Anticipated date of Completion (subject to the Resolution being passed at the General Meeting)

 

11 December

Long Stop Date

3 February 2026 (or such other date as may be agreed between the Company and the Buyer)

 

Notes:

1)    All references to time in this document are to London (UK) time, unless otherwise stated.

2)    The timetable set out above and referred to throughout this document and any accompanying document may be subject to change. If any of the times and/or dates should change, the new times and/or dates will be announced to Shareholders through a Regulatory Information Service.

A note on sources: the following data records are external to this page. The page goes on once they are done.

(* ===== verification/SessionFixture.v ===== *)
(** * Driving a session by hand ([protocol/session.rs], [protocol/operation.rs])

    The entry points under which the scenarios and the fuzz targets drive a session
    without a stream or workers: they look at deadlines and usage, take messages in
    the writer's place, and hand requests and answers to the admission paths of the
    reader. Also the line a closing session logs. Each is compared with the
    worker whose place it takes. *)

From S2P Require Import Prelude Io Message Envelope Promise Settling Session SessionInv SessionPass SessionMachine.
From stdpp Require Import sorting.

Module Fixture.
Import Session.

Section fixture.
Context {Payload : Variant → Type} `{Prost Payload} (side : Side).
Abbreviation Session := (Session (Payload:=Payload)).

(** [State::workload] *)
Definition workload (st : State (Payload:=Payload)) : nat * nat :=
  match st with
  | Open o => (size (operations o), length (outgoing o) + length (incoming o))
  | Closed _ => (0, 0)
  end.

Inductive Level := Info | Warn.

(** The line [SessionInner::log_closed] logs: its level, whether it calls the closing
    a local one, and the workload. *)
Record LogLine := MkLine { level : Level; locally : bool; reason : Protocol.Error; load : nat * nat }.

(** [SessionInner::log_closed] *)
Definition log_closed (error : Protocol.Error) (load : nat * nat) : LogLine :=
  match error with
  | Protocol.Closed => MkLine Info true error load
  | _ => if Protocol.orderly error then MkLine Info false error load
         else MkLine Warn false error load
  end.

(** What [SessionInner::close] logs: nothing where the session is closed already. *)
Definition close_log (error : Protocol.Error) (now : Instant) (s : Session) : option LogLine :=
  let load := workload (state s) in
  match (state_close error now s).2 with
  | Some _ => Some (log_closed error load)
  | None => None
  end.

(** [SessionInner::next_deadline] *)
Definition next_deadline (s : Session) : option Instant :=
  match state s with
  | Open o => min_deadline (operations o)
  | Closed _ => None
  end.

(** [SessionInner::take_outgoing] *)
Definition take_outgoing (now : Instant) (s : Session) :
  option (OutgoingMessage (Payload:=Payload)) * Session :=
  let s := expire now s in
  match state s with
  | Closed _ => (None, s)
  | Open o =>
      match outgoing o with
      | [] => (None, s)
      | m :: rest =>
          let reserved := match out_body m with
                          | OutReply id _ => reserved_ids o ∖ {[id]}
                          | OutRequest _ => reserved_ids o
                          end in
          (Some m,
           set_state
             (Open (MkOpen (max_inbound_requests o) (max_inbound_bytes o) (autoreply_timeout o)
                      (incoming o) reserved rest (next_id o) (outstanding o) (operations o))) s)
      end
  end.

(** The first part of [SessionInner::record_response]: the answer to encode, or the
    failure of an operation that has none. *)
Definition response_of (r : result (Message Payload) Protocol.Error) :
  result (result (Message Payload) SchemaError) Protocol.Error :=
  match r with
  | Ok m => Ok (Ok m)
  | Err (Protocol.Remote error) => Ok (Err error)
  | Err error => Err error
  end.

(** [SessionInner::record_response]; an answer the peer could not send panics. *)
Definition record_response (max : nat) (k : nat) (r : result (Message Payload) Protocol.Error)
    (now now' : Instant) (s : Session) : outcome Session :=
  match state s with
  | Closed _ => Ret s
  | Open o =>
      match operations o !! k with
      | None => Ret s
      | Some op =>
          let without h :=
            MkSession
              (Open (MkOpen (max_inbound_requests o) (max_inbound_bytes o)
                       (autoreply_timeout o) (incoming o) (reserved_ids o) (outgoing o)
                       (next_id o) (outstanding o) (delete k (operations o))))
              h (stream_closed s) (fresh s) in
          match response_of r with
          | Err error => Ret (without (fail op error now (store s)))
          | Ok body =>
              match encode max (peer side) 0 body with
              | Err _ => Panicked
              | Ok bs =>
                  match decode_header side bs with
                  | Ret (Ok h) =>
                      match complete_response op now (MkIncoming bs h) (max_inbound_bytes o)
                              (store s) with
                      | Ret (Ok _, h') => Ret (without h')
                      | Ret (Err error, h') => Ret (close side error now' (without h'))
                      | Panicked => Panicked
                      | Diverged => Diverged
                      end
                  | Ret (Err _) => Panicked
                  | Panicked => Panicked
                  | Diverged => Diverged
                  end
              end
          end
      end
  end.

(** [OperationHandle::record_response] on a session still reachable. *)
Definition answer_operation (max : nat) (k : nat) (r : result (Message Payload) SchemaError)
    (now now' : Instant) (s : Session) : outcome Session :=
  record_response max k (map_err Protocol.Remote r) now now' s.

(** The last ID a side can allocate. *)
Definition last_id : Z := if decide (side = Client) then u64_max else (u64_max - 1)%Z.

(** [SessionInner::use_last_request_id] *)
Definition use_last_request_id (s : Session) : outcome Session :=
  match state s with
  | Closed _ => Panicked
  | Open o =>
      if decide (outstanding o = ∅) then
        Ret (set_state
               (Open (MkOpen (max_inbound_requests o) (max_inbound_bytes o) (autoreply_timeout o)
                        (incoming o) (reserved_ids o) (outgoing o) (Some last_id)
                        (outstanding o) (operations o))) s)
      else Panicked
  end.

(** One look of [SessionInner::wait_response]: [None] while it waits. *)
Definition response_fence (i : Z) (s : Session) : option (outcome unit) :=
  match state s with
  | Open o => if decide (is_Some (outstanding o !! i)) then None else Some (Ret tt)
  | Closed _ => Some Panicked
  end.

(** [SessionInner::outstanding_ids] *)
Definition outstanding_ids (s : Session) : outcome (list Z) :=
  match state s with
  | Open o => Ret (merge_sort Z.le (elements (dom (outstanding o))))
  | Closed _ => Panicked
  end.

(** [SessionInner::inject_request] *)
Definition inject_request (max : nat) (i : Z) (m : Message Payload) (now : Instant) (s : Session) :
  outcome (result unit Protocol.Error * Session) :=
  match encode max (peer side) i (Ok m) with
  | Err _ => Panicked
  | Ok bs =>
      match decode_header side bs with
      | Ret (Ok h) =>
          match admit_request h bs s with
          | (Ok _, s) => Ret (Ok tt, s)
          | (Err error, s) => Ret (Err error, close side error now s)
          end
      | Ret (Err error) => Ret (Err error, s)
      | Panicked => Panicked
      | Diverged => Diverged
      end
  end.

(** [SessionInner::inbound_usage] *)
Definition inbound_usage (s : Session) : nat * Z :=
  (match state s with Open o => size (reserved_ids o) | Closed _ => 0 end,
   retained_bytes (store s)).
End fixture.

(** ** The workers whose place they take *)

Section facts.
Context {Payload : Variant → Type} `{ProstLaws Payload} (side : Side).
Abbreviation Session := (Session (Payload:=Payload)).

(** Where the deadline worker goes to sleep, it sleeps until the deadline the fixture
    reports. *)
Lemma deadline_worker_reports now until (s s' : Session) :
  run_deadlines now s = DeadlineSleep until s' → next_deadline s' = until.
Proof.
  unfold run_deadlines, next_deadline. case_match; [done|].
  destruct (state (expire now s)) eqn:E; intros [= <- <-]. by rewrite E.
Qed.

(** A message taken by hand is the one the writer takes; the writer also gives a
    request its ID. *)
Lemma take_outgoing_is_writer now i m (s s' : Session) :
  next_outgoing now s = Ret (Take i m s') →
  (take_outgoing now s).1 = Some m
  ∧ (is_request m = false → (take_outgoing now s).2 = s').
Proof.
  unfold next_outgoing, take_outgoing, is_request. case_match; [done|].
  destruct (state (expire now s)) as [o|]; [|done].
  destruct (outgoing o) as [|m' rest]; [done|].
  destruct (out_body m') eqn:Eb; [destruct (next_id o); [|done]|]; intros [= <- <- <-];
    split; try done; by rewrite Eb.
Qed.

(** A session logs its end exactly once, as a warning unless it was orderly. *)
Lemma close_logs_once error error' now now' (s : Session) o :
  state s = Open o →
  ∃ line, close_log error now s = Some line ∧ reason line = error
    ∧ (level line = Info ↔ Protocol.orderly error = true)
    ∧ close_log error' now' (close side error now s) = None.
Proof.
  intros Ho. unfold close_log, close, state_close. rewrite Ho. simpl.
  eexists. split_and!; [done|by destruct error as [| |[]| | | | | | |]..|done].
Qed.

Lemma outstanding_ids_exact (s : Session) o :
  state s = Open o →
  ∃ l, outstanding_ids s = Ret l ∧ Sorted Z.le l
    ∧ ∀ i, i ∈ l ↔ is_Some (outstanding o !! i).
Proof.
  intros Ho. unfold outstanding_ids. rewrite Ho. eexists. split_and!; [done| |].
  - apply Sorted_merge_sort. apply _.
  - intros i. rewrite merge_sort_Permutation, elem_of_elements. by rewrite elem_of_dom.
Qed.

Lemma parity_last_id : parity_of (last_id side) = parity side.
Proof. by destruct side. Qed.

(** The last ID is taken once. *)
Lemma last_id_taken now m (s s1 s2 : Session) i :
  use_last_request_id side s = Ret s1 → is_request m = true →
  next_outgoing now s1 = Ret (Take i m s2) →
  i = last_id side ∧ (i ≤ u64_max)%Z ∧ parity_of i = parity side
  ∧ ∃ o, state s2 = Open o ∧ next_id o = None ∧ outstanding o !! i = Some (key m).
Proof.
  unfold use_last_request_id, next_outgoing. destruct (state s) as [o|]; [|done].
  case_decide; [|done]. intros [= <-]. unfold expire, is_request. simpl.
  destruct (has_notifications _ _); [done|]. destruct (filter _ (outgoing o)) as [|m' rest]; [done|].
  destruct (out_body m') eqn:Eb; intros Hm [= <- <- <-]; [|by rewrite Eb in Hm].
  split_and!; [done|by destruct side|apply parity_last_id|].
  eexists. split_and!; [done|by destruct side|apply lookup_insert_eq].
Qed.

(** Without IDs left, a request at the head of the queue stops the writer. *)
Lemma no_id_left now m rest (s : Session) o :
  state (expire now s) = Open o → next_id o = None →
  outgoing o = m :: rest → is_request m = true →
  next_outgoing now s = Ret (Again (expire now s)) ∨ next_outgoing now s = Panicked.
Proof.
  unfold next_outgoing, is_request. intros -> Hn -> Hm.
  destruct (has_notifications _ _); [by left|right].
  destruct (out_body m); [|done]. by rewrite Hn.
Qed.

(** ** The reader whose place injection takes *)

(** Requests injected by hand take the reader's path. A request the peer could send,
    under an ID of the peer's, injected by hand has exactly the result and leaves
    exactly the session that the reader's pass over the peer's bytes does: admitted
    and queued, or the session closed with the error returned. *)
Theorem injected_request_is_read (max : nat) (i : Z) (m : Message Payload) (bs : list byte)
    (now now' : Instant) (s : Session) :
  sendable i (Ok m) = true → (Z.of_nat max ≤ usize_max)%Z →
  from_id i (parity side) = Request →
  encode max (peer side) i (Ok m) = Ok bs →
  ∃ r s1 s2,
    handle_message side bs now' now s = Ret (r, s1)
    ∧ reader_pass side (Ok bs) now' now s = Ret s2
    ∧ inject_request side max i m now s = Ret (r, s2)
    ∧ s2 = match r with Ok _ => s1 | Err e => close side e now s1 end.
Proof.
  intros Hs Hmax Hk Henc.
  pose proof (encode_decodes _ _ _ _ _ Hs Hmax Henc) as (_ & _ & Hh).
  assert (peer (peer side) = side) as Hpeer by (by destruct side). rewrite Hpeer in Hh.
  unfold inject_request, reader_pass, handle_message, handle_locked. rewrite Henc, Hh. simpl.
  rewrite Hk. destruct (admit_request _ bs s) as [[[]|e] s1]; by eexists _, _, _.
Qed.
End facts.

(** A request of the client, and the bytes it sends it as under ID 7. *)
Definition sample : Message Plain.Payload := MkMessage (Payload:=Plain.Payload) VDeviceInfoRequest tt.

Definition sample_bytes : list byte :=
  match encode 1000 Client 7 (Ok sample) with Ok bs => bs | Err _ => [] end.

Lemma injected_request_is_read_witness :
  ∃ r s1 s2,
    handle_message Server sample_bytes 5 3 (new Server) = Ret (r, s1)
    ∧ reader_pass Server (Ok sample_bytes) 5 3 (new Server) = Ret s2
    ∧ inject_request Server 1000 7 sample 3 (new Server) = Ret (r, s2)
    ∧ s2 = match r with Ok _ => s1 | Err e => close Server e 3 s1 end.
Proof.
  apply (injected_request_is_read Server 1000 7 sample); try (vm_compute; reflexivity).
  apply Z.leb_le. vm_compute. reflexivity.
Defined.
End Fixture.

3)    The timing of Completion is dependent upon, amongst other things, the Conditions being satisfied, and if there is any delay in the Conditions (including the passing of the Resolution) being satisfied, the anticipated date of Completion may change. If the Shareholder Condition is not satisfied by the Long Stop Date, or if the SW Change of Control Condition is not satisfied by the SW Condition Deadline, the Company or the Buyer may terminate the Sale Agreement, in which case the Sale will not take place and (if the termination is a result of the Shareholder Condition not having been satisfied) the Break Fee will become payable by the Company to the Buyer.

 

 



1 After taking into account, inter alia, the Consideration, the estimated transaction expenses, including corporation tax liabilities, and liquidation expenses.